In some of the leprosy programs years ago we always supplied iron and Multivitamins to the routine patients (as well as treating all intercurrent diseases); for the chronic LL patients surely this is a help in the nerve function. I am often distressed by the number of clinicians who  give routine anti-leprosy drugs but do not treat anaemia, malnutrition, amoeba, typhoid, tapeworms etc! I routinely give high Multi B, with 10mg of Vit. B1, Calcium, & Magnesium to all my leprosy patients and all other patients with neuropathy and, in fact I learnt the value of magnesium from a non leprosy neuropathy patient who had himself found it reduced the paraesthesia.   

 

Never forget that emotional problems often precipitate bouts of lepra reaction, hence we found the use of simple phenobar or,  Clhorpromazine   or other tranquilising  or mood stabilizing  medications reduced the problem of ENL and, this would help reduce the progress of the neuritis.
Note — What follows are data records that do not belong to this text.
(* ===== verification/BrowseEngine.v ===== *)
(** * Browse sessions (iroh-http-discovery: engine/session.rs)

    [engine::BrowseSession] as a machine of interleaved calls.  Each call of
    [next], [close], [on_close] or [wait_closed] is a thread with a program
    counter at every point where another thread can run; [exec] is one atomic
    action of a thread, [cancel] the drop of a future at one of its awaits.
    The platform handle is the environment: [complete] is the answer of a
    spawned [handle.next()], [acknowledge] the result of its cleanup.

    [InFlight::wait] blocks until the result is stored: [notify_one] keeps a
    permit for the single waiter the gate admits. *)

From stdpp Require Import base numbers list strings gmap fin_maps relations.
From Stdlib Require Import ZArith Lia.
From S2P Require Import Prelude DnsSd.

Abbreviation BrowseOutcome := (Result (option RawEvent) TransportError).

(** What follows a call of [close]. *)
Inductive Cont :=
| KReturn (r : BrowseOutcome)  (** the end of [next] *)
| KWait                        (** the rest of [wait_closed] *)
| KDone.                       (** [close] itself, or [drop] *)

Inductive Pc :=
(** [next] *)
| NGate
| NCheck
| NSlot
| NWait (op : nat)
| NClear (op : nat) (r : BrowseOutcome)
| NTerminal (op : nat) (r : BrowseOutcome)
| NReturn (r : BrowseOutcome)
(** [close] *)
| CSwap (k : Cont)
| CRequest (k : Cont)
| CTake (k : Cont)
| CRun (callbacks : list nat) (k : Cont)
(** [on_close] *)
| OLock
| OLoad
| OPush
| OCall
(** [wait_closed], after its [close] *)
| WGate
| WSlot
| WWait (op : nat)
| WClear (op : nat)
| WClosed
(** finished; [Watching] is a returned [on_close] *)
| Returned (r : BrowseOutcome)
| Closed (r : Result unit TransportError)
| Finished
| Watching
| Dropped.

(** [BrowseSession] with its in-flight operations, the close requests the
    handle received and its answer, and what the callers have seen: the
    callbacks that ran and the events [next] returned.  A callback is named by
    the thread whose [on_close] registered it. *)
Record Session := mkSession {
  next_gate : option nat;
  next_operation : option nat;
  operations : list (option BrowseOutcome);
  terminal : bool;
  callbacks_lock : option nat;
  close_callbacks : list nat;
  close_requests : nat;
  handle_closed : option (Result unit TransportError);
  ran : list nat;
  returned : list RawEvent
}.

Definition set_gate g s := mkSession g (next_operation s) (operations s) (terminal s)
  (callbacks_lock s) (close_callbacks s) (close_requests s) (handle_closed s) (ran s) (returned s).
Definition set_slot o s := mkSession (next_gate s) o (operations s) (terminal s)
  (callbacks_lock s) (close_callbacks s) (close_requests s) (handle_closed s) (ran s) (returned s).
Definition set_operations ops s := mkSession (next_gate s) (next_operation s) ops (terminal s)
  (callbacks_lock s) (close_callbacks s) (close_requests s) (handle_closed s) (ran s) (returned s).
Definition set_terminal s := mkSession (next_gate s) (next_operation s) (operations s) true
  (callbacks_lock s) (close_callbacks s) (close_requests s) (handle_closed s) (ran s) (returned s).
Definition set_lock l s := mkSession (next_gate s) (next_operation s) (operations s) (terminal s)
  l (close_callbacks s) (close_requests s) (handle_closed s) (ran s) (returned s).
Definition set_callbacks l s := mkSession (next_gate s) (next_operation s) (operations s) (terminal s)
  (callbacks_lock s) l (close_requests s) (handle_closed s) (ran s) (returned s).
Definition request_close s := mkSession (next_gate s) (next_operation s) (operations s) (terminal s)
  (callbacks_lock s) (close_callbacks s) (S (close_requests s)) (handle_closed s) (ran s) (returned s).
Definition set_handle_closed r s := mkSession (next_gate s) (next_operation s) (operations s) (terminal s)
  (callbacks_lock s) (close_callbacks s) (close_requests s) (Some r) (ran s) (returned s).
Definition log_ran c s := mkSession (next_gate s) (next_operation s) (operations s) (terminal s)
  (callbacks_lock s) (close_callbacks s) (close_requests s) (handle_closed s) (ran s ++ [c]) (returned s).
Definition log_returned event s := mkSession (next_gate s) (next_operation s) (operations s) (terminal s)
  (callbacks_lock s) (close_callbacks s) (close_requests s) (handle_closed s) (ran s) (returned s ++ [event]).

Definition session_new : Session := mkSession None None [] false None [] 0 None [] [].

(** [slot.as_ref().is_some_and(|current| Arc::ptr_eq(current, completed))]. *)
Definition clear_operation (completed : nat) (s : Session) : Session :=
  if bool_decide (next_operation s = Some completed) then set_slot None s else s.

Definition continue (k : Cont) : Pc :=
  match k with KReturn r => NReturn r | KWait => WGate | KDone => Finished end.

(** The next operation, spawning [handle.next()] when none is in flight. *)
Definition join_or_spawn (s : Session) : Session * nat :=
  match next_operation s with
  | Some op => (s, op)
  | None =>
      let op := length (operations s) in
      (set_slot (Some op) (set_operations (operations s ++ [None]) s), op)
  end.

Definition stored (s : Session) (op : nat) : option BrowseOutcome := operations s !! op ≫= id.

(** One atomic action of thread [t]; [None] when it has to wait or is finished. *)
Definition exec (t : nat) (pc : Pc) (s : Session) : option (Session * Pc) :=
  match pc with
  | NGate => match next_gate s with None => Some (set_gate (Some t) s, NCheck) | Some _ => None end
  | NCheck => Some (s, if terminal s then NReturn (Ok None) else NSlot)
  | NSlot => let '(s, op) := join_or_spawn s in Some (s, NWait op)
  | NWait op => match stored s op with Some r => Some (s, NClear op r) | None => None end
  | NClear op r => Some (clear_operation op s, NTerminal op r)
  | NTerminal op r =>
      if terminal s then Some (s, NReturn (Ok None))
      else match r with
           | Ok (Some event) => Some (log_returned event s, NReturn (Ok (Some event)))
           | Ok None => Some (s, CSwap (KReturn (Ok None)))
           | Err error => Some (s, CSwap (KReturn (Err error)))
           end
  | NReturn r => Some (set_gate None s, Returned r)
  | CSwap k => if terminal s then Some (s, continue k) else Some (set_terminal s, CRequest k)
  | CRequest k => Some (request_close s, CTake k)
  | CTake k =>
      match callbacks_lock s with
      | None => Some (set_callbacks [] s, CRun (close_callbacks s) k)
      | Some _ => None
      end
  | CRun [] k => Some (s, continue k)
  | CRun (callback :: callbacks) k => Some (log_ran callback s, CRun callbacks k)
  | OLock => match callbacks_lock s with None => Some (set_lock (Some t) s, OLoad) | Some _ => None end
  | OLoad => if terminal s then Some (set_lock None s, OCall) else Some (s, OPush)
  | OPush => Some (set_lock None (set_callbacks (close_callbacks s ++ [t]) s), Watching)
  | OCall => Some (log_ran t s, Watching)
  | WGate => match next_gate s with None => Some (set_gate (Some t) s, WSlot) | Some _ => None end
  | WSlot => match next_operation s with Some op => Some (s, WWait op) | None => Some (s, WClosed) end
  | WWait op => match stored s op with Some _ => Some (s, WClear op) | None => None end
  | WClear op => Some (clear_operation op s, WClosed)
  | WClosed => match handle_closed s with
               | Some r => Some (set_gate None s, Closed r)
               | None => None
               end
  | Returned _ | Closed _ | Finished | Watching | Dropped => None
  end.

(** Dropping a future while it is suspended; the guard it holds is released. *)
Definition cancel (pc : Pc) (s : Session) : option Session :=
  match pc with
  | NGate | WGate => Some s
  | NWait _ | WWait _ | WClosed => Some (set_gate None s)
  | _ => None
  end.

(** The program counter a new call starts at. *)
Inductive entry : Pc -> Prop :=
| call_next : entry NGate
| call_close : entry (CSwap KDone)
| call_on_close : entry OLock
| call_wait_closed : entry (CSwap KWait).

Record Machine := mkMachine { session : Session; threads : gmap nat Pc }.

Definition machine_new : Machine := mkMachine session_new ∅.

Inductive step : Machine -> Machine -> Prop :=
| step_call m t pc :
    entry pc -> threads m !! t = None ->
    step m (mkMachine (session m) (<[t := pc]> (threads m)))
| step_exec m t pc s' pc' :
    threads m !! t = Some pc -> exec t pc (session m) = Some (s', pc') ->
    step m (mkMachine s' (<[t := pc']> (threads m)))
| step_cancel m t pc s' :
    threads m !! t = Some pc -> cancel pc (session m) = Some s' ->
    step m (mkMachine s' (<[t := Dropped]> (threads m)))
| step_complete m op r :
    operations (session m) !! op = Some None ->
    step m (mkMachine (set_operations (<[op := Some r]> (operations (session m))) (session m)) (threads m))
| step_acknowledge m r :
    close_requests (session m) <> 0 -> handle_closed (session m) = None ->
    step m (mkMachine (set_handle_closed r (session m)) (threads m)).

Definition reachable (m : Machine) : Prop := rtc step machine_new m.
(* ===== verification/PeerBrowse.v ===== *)
(** * Peer browsing (iroh-http-discovery: lib.rs)

    [PeerBrowseShared] and [BrowseSession::next_event]: DNS-SD records feed the
    endpoint's source-scoped lookup, and what the lookup then says is reported
    to the host.  [apply_peer_record] is the sequential part; the machine below
    it interleaves polls, closes and the installation of the task that watches
    the endpoint. *)

From stdpp Require Import base numbers list strings sets gmap fin_maps relations.
From Stdlib Require Import ZArith Lia Strings.Ascii.
From S2P Require Import Prelude Threads Text Net Lookup DnsSd PeerPolicy.

Open Scope string_scope.
Open Scope list_scope.

Section peer_browse.
Context {Id Relay D : Type} `{Countable Id}.
Context `{NET : IrohNet Id Relay} `{ED : EndpointData Relay D}.
Context (debug_str : string -> string).

Definition from_removal (r : AddressLookupRemoval) : PeerDiscoveryEvent :=
  mkPeerEvent (has_remaining_contributions r) (rm_node_id r) (remaining_addrs r).

Definition apply_peer_record (source : Z) (record : ServiceRecord) (l : Lookup Id D)
  : list PeerDiscoveryEvent * Lookup Id D :=
  match peer_event_from_record record with
  | None => ([], l)
  | Some event =>
      if pe_is_active event then
        match upsert debug_str source (sr_instance_name record) (pe_node_id event) (pe_addrs event) l with
        | (Ok update, l) =>
            (map from_removal (option_list (replaced update)) ++
               [mkPeerEvent (pe_is_active event) (up_node_id update) (effective_addrs update)], l)
        | (Err error, l) => (map from_removal (option_list (ue_removal error)), l)
        end
      else
        let '(removal, l) := remove_with_snapshot source (sr_instance_name record) l in
        (map from_removal (option_list removal), l)
  end.

(** ** The machine *)

(** What follows [close]. *)
Inductive Cont := KReturn | KDone.

Inductive Pc :=
(** [next_event] *)
| EGate
| ELoop
| EPop
| ERecheck (event : PeerDiscoveryEvent)
| ENext
| EApply (record : ServiceRecord)
| ELock (event : PeerDiscoveryEvent) (events : list PeerDiscoveryEvent)
| ELocked (event : PeerDiscoveryEvent) (events : list PeerDiscoveryEvent)
| EExtend (event : PeerDiscoveryEvent) (events : list PeerDiscoveryEvent)
| EReturn (r : option PeerDiscoveryEvent)
(** [close] *)
| CSwap (k : Cont)
| CClear (k : Cont)
| CRetire (k : Cont)
| CSweep (k : Cont)
| CInner (k : Cont)
| CTask (k : Cont)
(** [install_endpoint_task] *)
| ILock
| ILoad
| IStore
(** finished *)
| Returned (r : option PeerDiscoveryEvent)
| Finished
| Dropped.

(** The task that waits for the endpoint to close. *)
Inductive EndpointTask := Running | Stored | Aborted.

Record Shared := mkShared {
  next_event_gate : option nat;
  pending_lock : option nat;
  pending : list PeerDiscoveryEvent;
  closed : bool;
  lookup : Lookup Id D;
  source : Z;
  inner_closed : bool;
  task_lock : option nat;
  endpoint_task : EndpointTask
}.

Definition set_gate g s := mkShared g (pending_lock s) (pending s) (closed s) (lookup s) (source s)
  (inner_closed s) (task_lock s) (endpoint_task s).
Definition set_pending_lock l s := mkShared (next_event_gate s) l (pending s) (closed s) (lookup s) (source s)
  (inner_closed s) (task_lock s) (endpoint_task s).
Definition set_pending p s := mkShared (next_event_gate s) (pending_lock s) p (closed s) (lookup s) (source s)
  (inner_closed s) (task_lock s) (endpoint_task s).
Definition set_closed s := mkShared (next_event_gate s) (pending_lock s) (pending s) true (lookup s) (source s)
  (inner_closed s) (task_lock s) (endpoint_task s).
Definition set_lookup l s := mkShared (next_event_gate s) (pending_lock s) (pending s) (closed s) l (source s)
  (inner_closed s) (task_lock s) (endpoint_task s).
Definition set_inner_closed s := mkShared (next_event_gate s) (pending_lock s) (pending s) (closed s) (lookup s)
  (source s) true (task_lock s) (endpoint_task s).
Definition set_task_lock l s := mkShared (next_event_gate s) (pending_lock s) (pending s) (closed s) (lookup s)
  (source s) (inner_closed s) l (endpoint_task s).
Definition set_task x s := mkShared (next_event_gate s) (pending_lock s) (pending s) (closed s) (lookup s)
  (source s) (inner_closed s) (task_lock s) x.

Definition continue (k : Cont) : Pc := match k with KReturn => EReturn None | KDone => Finished end.

(** One atomic action of thread [t]; [answer] is what [inner.next()] gives. *)
Definition exec (t : nat) (pc : Pc) (answer : Result (option RawEvent) TransportError) (s : Shared)
  : option (Shared * Pc) :=
  match pc with
  | EGate => match next_event_gate s with None => Some (set_gate (Some t) s, ELoop) | Some _ => None end
  | ELoop => Some (s, if closed s then EReturn None else EPop)
  | EPop =>
      match pending_lock s, pending s with
      | Some _, _ => None
      | None, event :: rest => Some (set_pending rest s, ERecheck event)
      | None, [] => Some (s, ENext)
      end
  | ERecheck event => Some (s, EReturn (if closed s then None else Some event))
  | ENext =>
      match answer with
      | Ok (Some event) => Some (s, EApply (record_of_event event))
      | Ok None | Err _ => Some (s, CSwap KReturn)
      end
  | EApply record =>
      let '(events, l) := apply_peer_record (source s) record (lookup s) in
      Some (set_lookup l s, match events with [] => ELoop | event :: events => ELock event events end)
  | ELock event events =>
      match pending_lock s with None => Some (set_pending_lock (Some t) s, ELocked event events) | Some _ => None end
  | ELocked event events =>
      if closed s then Some (set_pending_lock None s, EReturn None) else Some (s, EExtend event events)
  | EExtend event events =>
      Some (set_pending_lock None (set_pending (pending s ++ events) s), EReturn (Some event))
  | EReturn r => Some (set_gate None s, Returned r)
  | CSwap k => if closed s then Some (s, continue k) else Some (set_closed s, CClear k)
  | CClear k => match pending_lock s with None => Some (set_pending [] s, CRetire k) | Some _ => None end
  | CRetire k =>
      let '(was, l) := retire_swap (source s) (lookup s) in
      Some (set_lookup l s, if was : bool then CInner k else CSweep k)
  | CSweep k => Some (set_lookup (retire_sweep (source s) (lookup s)) s, CInner k)
  | CInner k => Some (set_inner_closed s, CTask k)
  | CTask k =>
      match task_lock s with
      | None => Some (match endpoint_task s with Stored => set_task Aborted s | _ => s end, continue k)
      | Some _ => None
      end
  | ILock => match task_lock s with None => Some (set_task_lock (Some t) s, ILoad) | Some _ => None end
  | ILoad => if closed s then Some (set_task_lock None (set_task Aborted s), Finished) else Some (s, IStore)
  | IStore => Some (set_task_lock None (set_task Stored s), Finished)
  | Returned _ | Finished | Dropped => None
  end.

(** Dropping a [next_event] future at one of its awaits. *)
Definition cancel (pc : Pc) (s : Shared) : option Shared :=
  match pc with EGate => Some s | ENext => Some (set_gate None s) | _ => None end.

Inductive entry : Pc -> Prop :=
| call_next_event : entry EGate
| call_close : entry (CSwap KDone).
Ideally one needs the assistance of Social workers to help sort out home and family and socio-economic problems, this often cuts  the ENL.

 

Surely the use of Clofazimine as it reduces inflammation must reduce the severity of the silent neuritis that is going on in the LL for so many years before they have clinical signs of neural deficit.  I know that it is accepted that Clofazimine at 50mgms per day has adequate bacteriostatic effect for effective treatment.  But one wonders if the higher doses as we give for ENL may in fact protect the nerves in the early LL leprosy. It would be very hard to clinically prove it!  And in retrospect it would be very difficult to go back and see the chronic ENL patients that we treated with Clofazimine in very high doses (we used it for ENL from 1966 on in Hong Kong.) 

 

I did not use Thalidomide in the 1960s/1970s; I treated ENL with Clofazimine and sedatives.  And still feel these are better that Thalidomide for most ENL problems, as long as one treats the other intercurrent problems.  Yes, Clofazimine is no use in the treatment  of acute  Type 1 reaction (reversal reaction) but that is a different problem. The Type I reaction  causes a primary anoxia  inside  the nerve sheath and that is what causes the acute neural deficit and it may completely destroy the nerve fibres. The residue of the nerve  will eventually fibrose, and then of course cannot be reversed.  In the tuberculoid end of the spectrum Clofazimine can certainly help long term in preventing and possibly reducing the inflammation (oedema) that occurs in Type I reaction but  does not decompress acutely swollen nerves as efficiently as steroids may do.